Morphology and mechanisms of endogenous cell-mediated remodeling of heart valves fabricated from a novel restorative polymer: Comparison of pulmonary vs aortic valves implanted in sheep for up to one year


Endogenous Tissue Restoration (ETR) is a regenerative approach in which synthetic, polymeric implants induce functional tissue formation mediated by endogenous cells, without preimplantation cell seeding or chemical adjuncts. This study evaluated the structural evolution of pulmonary and aortic valves composed of a polymer designed to undergo ETR.

Materials and Methods

Prior work demonstrated that pulmonary arterial and aortic conduits fabricated from a family of restorative supramolecular polymers based on the self-complementary ureido-pyrimidinone (UPy) quadruple hydrogen-bonding motif had patency and progressive load bearing by new tissue for up to one year in sheep. Herein, we report studies of heart valves of multiple UPy- compositions surgically implanted into adult sheep for 3, 6 and 12 months. Groups included pulmonary valved conduits (PV, n=18) and orthotopic aortic valves (AV) implanted via an open transapical (n=46) approach. Angiography and ultrasound evaluated in-vivo functionality. Explanted specimen mechanical properties were measured and morphologic examinations were performed.

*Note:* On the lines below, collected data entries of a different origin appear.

(** * Combat round engine and progression ledger of the auto-battler

    A shallow embedding of the combat and progression core
    (CombatManager, SkillManager, PassiveManager, GearManager and
    ProgressionManager) together with the properties its specification
    states about it.

    Conventions of the embedding:
    - a JavaScript [number] is the rational it denotes ([Q]); [NaN] and
      the infinities are outside the model, [Math.floor] is [Qfloor],
      [Math.max]/[Math.min] are [Qmax]/[Qmin].  In [calculateSkillEffect],
      [calculatePassiveEffect], the scaling of [levelUpGear],
      [createEnemyStats], [isWithinAttackRange] and [findNearestEnemy],
      where the rounding of the doubles decides a result of [Math.floor]
      or a comparison of computed distances, every operation is rounded
      to the nearest double as in the code ([Double]).  Elsewhere sums and
      products are exact, also under the [Math.floor] of the rewards and
      of the price of an upgrade in ProgressionManager, where the result
      of the code can be one unit away when the product of the doubles
      is not the exact product;
    - objects that the code shares and mutates in place (combat entities,
      skills) live in a heap indexed by references, so that an action
      queued earlier observes every later mutation of its source and
      target;
    - a JavaScript [Map] that is iterated is an insertion-ordered
      association list. *)

From Stdlib Require Import QArith Qround Qminmax Qabs Qpower ZArith Lia Lqa
  Sorted.
From Stdlib Require SpecFloat.
From stdpp Require Import base option list gmap strings.

Local Open Scope Q_scope.

(** ** Numbers *)

Module Num.

Definition ltb (a b : Q) : bool := negb (Qle_bool b a).
Definition leb (a b : Q) : bool := Qle_bool a b.
Definition eqb (a b : Q) : bool := Qeq_bool a b.

(** [Math.floor], read back as a number. *)
Definition floor (a : Q) : Q := inject_Z (Qfloor a).

(** Truthiness of a number: [0] is falsy. *)
Definition truthy (a : Q) : bool := negb (Qeq_bool a 0).

End Num.

(** ** Doubles

    The finite IEEE 754 binary64 numbers are the rationals [m * 2^k] with
    [|m| <= 2^53] and [-1074 <= k]; an arithmetic operation of JavaScript
    returns the double nearest to the exact result, ties going to the even
    significand.  Results of magnitude [2^1024] and above, which the code
    turns into an infinity, are outside the model. *)

Module Double.

Definition pow2 (k : Z) : Q := 2 ^ k.

(** The exponent of the leading bit of a positive number:
    [2^(ilog2 a) <= a < 2^(ilog2 a + 1)]. *)
Definition ilog2 (a : Q) : Z :=
  let e := (Z.log2 (Qnum a) - Z.log2 (Zpos (Qden a)))%Z in
  if Qle_bool (pow2 e) a then e else (e - 1)%Z.

(** The nearest integer, ties to even. *)
Definition rne (x : Q) : Z :=
  let f := Qfloor x in
  match Qcompare (x - inject_Z f) (1 # 2) with
  | Lt => f
  | Gt => (f + 1)%Z
  | Eq => if Z.even f then f else (f + 1)%Z
  end.

(** The exponent of the last bit of the significand of the doubles around
    a positive number; below [2^-1022] the doubles are subnormal. *)
Definition ulpExp (a : Q) : Z := Z.max (ilog2 a - 52) (-1074).

(** The nearest double. *)
Definition round (q : Q) : Q :=
  if Qeq_bool q 0 then 0
  else
    let k := ulpExp (Qabs q) in
    Qred (inject_Z (rne (q / pow2 k)) * pow2 k).

Definition add (a b : Q) : Q := round (a + b).
Definition sub (a b : Q) : Q := round (a - b).
Definition mul (a b : Q) : Q := round (a * b).
Definition div (a b : Q) : Q := round (a / b).

(** [Math.sqrt]: the double nearest to the square root of a positive
    number, found from the integer square root of the argument scaled so
    that the root has 53 bits. *)
Definition sqrt (q : Q) : Q :=
  if Qle_bool q 0 then 0
  else
    let k := (ilog2 q / 2 - 52)%Z in
    let x := q / pow2 (2 * k) in
    let m := Z.sqrt (Qfloor x) in
    let h := inject_Z m + (1 # 2) in
    let m' :=
      match Qcompare x (h * h) with
      | Lt => m
      | Gt => (m + 1)%Z
      | Eq => if Z.even m then m else (m + 1)%Z
      end in
    Qred (inject_Z m' * pow2 k).

(** The unit roundoff and the half of the least subnormal number. *)
Definition u : Q := pow2 (-53).
Definition eta : Q := pow2 (-1075).

(** Decimal bounds of the two: [u <= uBound], [eta <= etaBound]. *)
Definition uBound : Q := 12 # 100000000000000000.
Definition etaBound : Q := 1 # 1000000000000000000000000000000.

#[global] Arguments pow2 : simpl never.
#[global] Arguments round : simpl never.
#[global] Arguments add : simpl never.
#[global] Arguments sub : simpl never.
#[global] Arguments mul : simpl never.
#[global] Arguments div : simpl never.
#[global] Arguments sqrt : simpl never.

End Double.

(** The binary64 operations of the Standard Library's specification of
    IEEE 754 ([SpecFloat]), read back as rationals; the rounding of
    [Double] is compared with them below. *)

Module DoubleSpec.

Definition ofZ (z : Z) : SpecFloat.spec_float :=
  SpecFloat.binary_normalize 53 1024 z 0 false.

Definition toQ (f : SpecFloat.spec_float) : Q :=
  match f with
  | SpecFloat.S754_finite s m e =>
      (if s then -1 else 1) * inject_Z (Zpos m) * Double.pow2 e
  | _ => 0
  end.

Definition add := SpecFloat.SFadd 53 1024.
Definition sub := SpecFloat.SFsub 53 1024.
Definition mul := SpecFloat.SFmul 53 1024.
Definition div := SpecFloat.SFdiv 53 1024.
Definition sqrt := SpecFloat.SFsqrt 53 1024.

End DoubleSpec.

(** ** Data model (CombatTypes.ts) *)

Record Vector3 := mkVec { vx : Q; vy : Q; vz : Q }.

Record CombatStats := mkStats {
  level : Q;
  maxHealth : Q;
  currentHealth : Q;
  attack : Q;
  defense : Q;
  speed : Q;
  maxEnergy : Q;
  currentEnergy : Q
}.

Record CombatEntity := mkEntity {
  ent_id : string;
  ent_name : string;
  stats : CombatStats;
  position : Vector3;
  isPlayer : bool
}.

Inductive CombatState := WAITING | IN_PROGRESS | VICTORY | DEFEAT.

Definition set_currentHealth (h : Q) (s : CombatStats) : CombatStats :=
  mkStats (level s) (maxHealth s) h (attack s) (defense s) (speed s)
          (maxEnergy s) (currentEnergy s).

Definition set_currentEnergy (e : Q) (s : CombatStats) : CombatStats :=
  mkStats (level s) (maxHealth s) (currentHealth s) (attack s) (defense s)
          (speed s) (maxEnergy s) e.

Definition set_stats (s : CombatStats) (e : CombatEntity) : CombatEntity :=
  mkEntity (ent_id e) (ent_name e) s (position e) (isPlayer e).

Definition set_position (p : Vector3) (e : CombatEntity) : CombatEntity :=
  mkEntity (ent_id e) (ent_name e) (stats e) p (isPlayer e).

(** The invariant the specification states for a stat block. *)
Definition stats_inv (s : CombatStats) : Prop :=
  0 <= currentHealth s /\ currentHealth s <= maxHealth s /\
  0 <= currentEnergy s /\ currentEnergy s <= maxEnergy s.

(** ** Skills (SkillData.ts) *)

Module SkillType.
Inductive t := ATTACK | HEAL | BUFF | DEBUFF.
End SkillType.

Module TargetType.
Inductive t := SELF | SINGLE_ENEMY | ALL_ENEMIES | AREA.
End TargetType.

Record SkillEffect := mkSkillEffect {
  se_type : SkillType.t;
  se_value : Q;
  se_duration : option Q;
  se_radius : option Q
}.

Record Skill := mkSkill {
  skill_id : string;
  skill_name : string;
  skill_type : SkillType.t;
  targetType : TargetType.t;
  skill_effects : list SkillEffect;
  cooldown : Q;
  currentCooldown : Q;
  energyCost : Q
}.

Definition set_currentCooldown (c : Q) (s : Skill) : Skill :=
  mkSkill (skill_id s) (skill_name s) (skill_type s) (targetType s)
          (skill_effects s) (cooldown s) c (energyCost s).

(** ** The object heap

    References to [CombatEntity] and [Skill] objects are natural numbers;
    reading through a reference is total, as it is in the source. *)

Definition defaultStats : CombatStats := mkStats 0 0 0 0 0 0 0 0.
Definition defaultEntity : CombatEntity :=
  mkEntity EmptyString EmptyString defaultStats (mkVec 0 0 0) false.
Definition defaultSkill : Skill :=
  mkSkill EmptyString EmptyString SkillType.ATTACK TargetType.SELF [] 0 0 0.

#[global] Instance CombatEntity_inhabited : Inhabited CombatEntity :=
  populate defaultEntity.
#[global] Instance Skill_inhabited : Inhabited Skill := populate defaultSkill.

Record Heap := mkHeap {
  ents : gmap nat CombatEntity;
  skills : gmap nat Skill
}.

Definition entity (h : Heap) (r : nat) : CombatEntity := ents h !!! r.
Definition skill (h : Heap) (r : nat) : Skill := skills h !!! r.

Definition update_entity (r : nat) (f : CombatEntity -> CombatEntity)
    (h : Heap) : Heap :=
  mkHeap (<[r := f (entity h r)]> (ents h)) (skills h).

Definition update_skill (r : nat) (f : Skill -> Skill) (h : Heap) : Heap :=
  mkHeap (ents h) (<[r := f (skill h r)]> (skills h)).

Definition update_stats (r : nat) (f : CombatStats -> CombatStats)
    (h : Heap) : Heap :=
  update_entity r (fun e => set_stats (f (stats e)) e) h.

(** ** SkillManager *)

Record SkillResult := mkSkillResult {
  success : bool;
  sr_targets : list nat;
  sr_effects : list (nat * SkillEffect * Q);
  sr_message : string
}.

Module SkillManager.

(** [calculateSkillEffect(baseValue, source, target)] *)
Definition calculateSkillEffect (baseValue : Q)
    (source target : CombatEntity) : Q :=
  let attackMultiplier := Double.div (attack (stats source)) 100 in
  let defenseMultiplier := Double.div (defense (stats target)) 100 in
  Num.floor
    (Double.mul (Double.mul baseValue attackMultiplier)
       (Double.sub 1 defenseMultiplier)).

Overall, 15 of 18 PV and 8, 15, and 14 AV functioned to 3, 6 and 12 months, respectively, with mild progressive stiffening, regurgitation and some degenerative changes. Most AV and PV were structurally intact at sacrifice; however, a small minority of PV and AV had partial cuspal tears and/or focal calcification. Histological features of remodeling were qualitatively similar in PV and AV, and across UPy formulations. Morphologic examination demonstrated ongoing intimal thickening, variable focal inflammation, less in later implants, progressive polymer absorption, and fibrous tissue replacement, beginning early and ongoing at 12-months in both PV and AV. Correlation of morphology with design features and absorption data suggests that structural defects result from focally excessive polymer strength loss, combined with inadequate tissue formation, and superimposed mechanical factors.

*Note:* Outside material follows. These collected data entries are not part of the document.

Definition env : Env world := {|
  sync_playwright_enter w := guarded SyncPlaywrightEnter w (Ok tt, w);
  sync_playwright_exit w := guarded SyncPlaywrightExit w (Ok tt, w);
  chromium_launch h w :=
    guarded (ChromiumLaunch h) w (Ok tt, set_open true w);
  browser_new_page w := guarded BrowserNewPage w (Ok tt, w);
  browser_close w := guarded BrowserClose w (Ok tt, set_open false w);
  page_do := page;
  os_path_exists := path_exists;
  os_makedirs := mkdirs;
  os_path_expanduser := user_home;
  os_listdir := list_dir;
|}.

Definition no_fault : call → option exc := λ _, None.

Definition sessions : string := "/home/dev/.viba/sessions".

(** What [os.listdir] raises when the sessions directory is missing. *)
Definition sessions_not_found : exc :=
  errno "2" "No such file or directory" sessions.

(** A machine on which the application works: the sessions directory
    is there and empty, the evidence directory is not, and starting a
    session writes one file. *)
Definition healthy : world :=
  World {[ sessions := Dir [] ]} "/home/dev" no_fault ["s1.json"] true false.

(** The application never persists anything, but an earlier session
    left its file behind. *)
Definition stale : world :=
  World {[ sessions := Dir ["old.json"] ]} "/home/dev" no_fault [] true false.

(** The sessions directory was never created and the application
    persists nothing. *)
Definition no_sessions_dir : world :=
  World ∅ "/home/dev" no_fault [] true false.

(** The sessions directory is there, the application persists
    nothing. *)
Definition nothing_written : world :=
  World {[ sessions := Dir [] ]} "/home/dev" no_fault [] true false.

Definition not_visible : exc :=
  Exception "Locator expected to be visible".

(** The repository list does not render. *)
Definition repo_missing : world :=
  World {[ sessions := Dir [] ]} "/home/dev"
    (λ c, match c with
          | PageCall (to_be_visible (first (get_by_text "test-repo"))) =>
              Some not_visible
          | _ => None
          end)
    ["s1.json"] true false.

Definition refused : exc :=
  Exception "net::ERR_CONNECTION_REFUSED at http://localhost:3000/".
Definition target_closed : exc :=
  Exception "Target page, context or browser has been closed".


(** The page dies during navigation: every later call on it fails. *)
Definition page_crashed : world :=
  World ∅ "/home/dev"
    (λ c, match c with
          | PageCall (goto _) => Some refused
          | PageCall (screenshot _) => Some target_closed
          | _ => None
          end)
    [] true false.


End Stub.

(** ** Vocabulary of the properties *)

(** The locator an interaction acts on. *)
Definition target (c : call) : option locator :=
  match c with
  | PageCall (click l) | PageCall (fill l _) => Some l
  | _ => None
  end.

(** Every interaction on a locator selected by [P] comes right after a
    visibility assertion on that locator that returned. *)
Definition gated (P : locator → Prop) (t : list event) : Prop :=
  ∀ pre ev post l,
    t = pre ++ ev :: post → target (ev_call ev) = Some l → P l →
    ∃ pre', pre = pre' ++ [returned (PageCall (to_be_visible l))].

(** The same, computed along the trace; [prev] is the event before. *)
Fixpoint gated_after (P : locator → Prop) (prev : option event)
    (t : list event) : Prop :=
  match t with
  | [] => True
  | ev :: t' =>
      (∀ l, target (ev_call ev) = Some l → P l →
            prev = Some (returned (PageCall (to_be_visible l))))
      ∧ gated_after P (Some ev) t'
  end.

(** [after] has everything [before] has, and a [.json] name on top. *)
Definition new_json_entry (before after : list string) : Prop :=
  (∀ f, f ∈ before → f ∈ after)
  ∧ ∃ f, f ∈ after ∧ (f ∉ before) ∧ endswith f ".json" = true.

(** The phases of a successful run, as stretches of the trace. *)
Definition startup : list event :=
  [returned SyncPlaywrightEnter; returned (ChromiumLaunch true);
   returned BrowserNewPage].

Definition interaction_sequence : list event :=
  [returned (PageCall (goto "http://localhost:3000"));
   returned (PageCall (to_be_visible repo_item));
   returned (PageCall (click repo_item));
   returned (PageCall (to_be_visible title_input));
   returned (PageCall (fill title_input "Test Session"));
   returned (PageCall (click start_btn))].

Definition url_wait : list event :=
  [returned (PageCall (wait_for_url "**/session?*"))].

Definition settle_delay : list event :=
  [returned (PageCall (wait_for_timeout 2000))].

Definition success_capture (present : bool) : list event :=
  Ev (OsPathExists "verification") (Returned (VBool present))
  :: (if present then [] else [returned (OsMakedirs "verification")])
  ++ [returned (PageCall (screenshot success_png))].

Definition artifact_verification (home : string) (files : list string)
    : list event :=
  [Ev (OsPathExpanduser "~") (Returned (VStr home));
   Ev (OsListdir (sessions_dir_of home)) (Returned (VList files));
   returned (Print (session_files_line files))].


(** The calls made from inside [test_session_creation]: everything on
    the page and in [os], except the screenshot of the failure path. *)
Definition in_flow (c : call) : bool :=
  match c with
  | PageCall (screenshot p) => negb (String.eqb p failure_png)
  | PageCall _ | OsPathExists _ | OsMakedirs _ | OsPathExpanduser _
  | OsListdir _ => true
  | _ => false
  end.

(** More machines for the stub, one fault each. *)
Module Cases.

Definition faulty (f : call → option exc) : Stub.world :=
  Stub.World {[ Stub.sessions := Stub.Dir [] ]} "/home/dev" f
    ["s1.json"] true false.

Definition denied : exc :=
  Exception "[Errno 13] Permission denied: 'verification'".
Definition interrupt : exc := BaseException "KeyboardInterrupt".
Definition no_executable : exc :=
  Exception "BrowserType.launch: Executable doesn't exist".
Definition no_driver : exc := Exception "Connection closed".
Definition close_timeout : exc := Exception "Browser.close: Timeout exceeded".

(** The working directory is read-only. *)
Definition readonly_cwd : Stub.world :=
  faulty (λ c, match c with OsMakedirs _ => Some denied | _ => None end).

(** The user interrupts the wait for the session page. *)
Definition interrupted : Stub.world :=
  faulty (λ c, match c with
               | PageCall (wait_for_url _) => Some interrupt
               | _ => None
               end).

(** No browser is installed. *)
Definition no_browser : Stub.world :=
  faulty (λ c, match c with
               | ChromiumLaunch _ => Some no_executable
               | _ => None
               end).

(** The driver process cannot be started. *)
Definition driver_down : Stub.world :=
  faulty (λ c, match c with
               | SyncPlaywrightEnter => Some no_driver
               | _ => None
               end).

(** Everything works, but the browser does not shut down cleanly. *)
Definition close_fails : Stub.world :=
  faulty (λ c, match c with
               | BrowserClose => Some close_timeout
               | _ => None
               end).

End Cases.

(** ** Facts about lists and the helpers *)

Section ListFacts.
Context {A : Type}.
Implicit Types (a b x : A) (t : list A).

Lemma adjacent_here a b t : adjacent a b (a :: b :: t).
Proof. by exists [], t. Qed.

Lemma adjacent_skip a b x t : adjacent a b t → adjacent a b (x :: t).
Proof. intros (pre & post & ->). by exists (x :: pre), post. Qed.

Lemma before_here a b t : b ∈ t → before a b (a :: t).
Proof.
  intros (mid & post & ->)%list_elem_of_split. by exists [], mid, post.
Qed.

Lemma before_skip a b x t : before a b t → before a b (x :: t).
Proof. intros (pre & mid & post & ->). by exists (x :: pre), mid, post. Qed.

End ListFacts.

Lemma any_json_true (files : list string) :
  any_json files = true ↔ ∃ f, f ∈ files ∧ endswith f ".json" = true.
Proof.
  unfold any_json. rewrite existsb_exists.
  split; intros (f & Hf & Hjson); exists f; split; trivial;
    by apply list_elem_of_In.
Qed.

Lemma any_json_false (files : list string) :
  any_json files = false ↔ ∀ f, f ∈ files → endswith f ".json" = false.
Proof.
  rewrite <- not_true_iff_false, any_json_true. split.
  - intros Hno f Hf. apply not_true_iff_false. intros Hjson. eauto.
  - intros Hall (f & Hf & Hjson). rewrite (Hall f Hf) in Hjson. discriminate.
Qed.

(** The event before position [length pre], given the one before the
    list. *)
Lemma gated_after_split P prev pre ev post l :
  gated_after P prev (pre ++ ev :: post) →
  target (ev_call ev) = Some l → P l →
  last (option_list prev ++ pre)
  = Some (returned (PageCall (to_be_visible l))).
Proof.
  revert prev. induction pre as [|x pre IH]; intros prev [Hev Hrest] Ht HP.
  - rewrite app_nil_r, (Hev l Ht HP). reflexivity.
  - rewrite last_app_cons. exact (IH (Some x) Hrest Ht HP).
Qed.

Lemma gated_after_gated P t : gated_after P None t → gated P t.
Proof.
  intros H pre ev post l -> Ht HP.
  apply last_Some.
  exact (gated_after_split P None pre ev post l H Ht HP).
Qed.

Lemma gated_gated_after P t : gated P t → gated_after P None t.
Proof.
  intros H.
  assert (∀ pre rest, t = pre ++ rest → gated_after P (last pre) rest)
    as Hgen; [|exact (Hgen [] t eq_refl)].
  intros pre rest. revert pre.
  induction rest as [|ev rest IH]; intros pre Heq; [exact I|].
  split.
  - intros l Ht HP.
    destruct (H pre ev rest l Heq Ht HP) as [pre' ->].
    by rewrite last_snoc.
  - specialize (IH (pre ++ [ev])).
    rewrite last_snoc in IH. apply IH.
    by rewrite <- app_assoc.
Qed.

(** ** Running the script against an arbitrary environment *)

Arguments sessions_dir_of : simpl never.

Ltac unfold_script :=
  unfold outcome, final_world, trace, run, main, with_, try_except_finally,
    test_session_creation, playwright_enter, playwright_exit, launch,
    new_page, close, page_call, exists_, makedirs, expanduser, listdir,
    observe, invoke, print, bind, ret, raise, no_session_file.

Ltac reduce := cbn [fst snd world log app negb answer_of].

(** Ask the environment for its next answer; split an answer only where
    the script itself branches on it. *)
Ltac next_call E :=
  match goal with
  | |- context [sync_playwright_enter E ?w] =>
      destruct (sync_playwright_enter E w) as [?r ?w]
  | |- context [sync_playwright_exit E ?w] =>
      destruct (sync_playwright_exit E w) as [?r ?w]
  | |- context [chromium_launch E ?h ?w] =>
      destruct (chromium_launch E h w) as [?r ?w]
  | |- context [browser_new_page E ?w] =>
      destruct (browser_new_page E w) as [?r ?w]
  | |- context [browser_close E ?w] =>
      destruct (browser_close E w) as [?r ?w]
  | |- context [page_do E ?op ?w] =>
      destruct (page_do E op w) as [?r ?w]
  | |- context [os_path_exists E ?p ?w] =>
      destruct (os_path_exists E p w) as [[|] ?w]
  | |- context [os_makedirs E ?p ?w] =>
      destruct (os_makedirs E p w) as [?r ?w]
  | |- context [os_path_expanduser E ?p ?w] =>
      destruct (os_path_expanduser E p w) as [?home ?w]
  | |- context [os_listdir E ?p ?w] =>
      destruct (os_listdir E p w) as [?r ?w]
  | |- context [match ?r with Ok _ => _ | Raise _ => _ end] =>
      is_var r; destruct r as [?v|?e]
  | |- context [match ?e with Exception _ => _ | BaseException _ => _ end] =>
      is_var e; destruct e as [?m|?m]
  | |- context [any_json ?files] =>
      destruct (any_json files) eqn:?
  end; reduce.

Ltac execute E := unfold_script; reduce; repeat next_call E.

(** Which element of a literal list a membership hypothesis is about. *)
Ltac pick H :=
  repeat first
    [ apply elem_of_nil in H; destruct H
    | apply elem_of_cons in H as [H|H]; [try discriminate H|] ].

(** Membership, adjacency and order in a literal list. *)
Ltac found :=
  repeat first [apply list_elem_of_here | apply list_elem_of_further].
Ltac found_adjacent :=
  repeat first [apply adjacent_here | apply adjacent_skip].
Ltac found_before :=
  repeat first [apply before_here; found | apply before_skip].

Ltac lines :=
  unfold reports_success, reports_failure, success_line, failure_line,
    session_files_line in *;
  cbn [printed omap list_omap ev_call calls fmap list_fmap] in *.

These studies demonstrate the structural evolution of polymer absorption, ETR and remodeling of PV and AV in sheep to one year, with mechanisms and morphologic features consistent across configurations and sites. Thus, initially cell-free synthetic bioabsorbable implants can guide the restoration of host tissue into functional valvular replacements. Nevertheless, polymer absorption rates will need to be optimally balanced with tissue synthesis and remodeling to provide consistently optimal outcomes.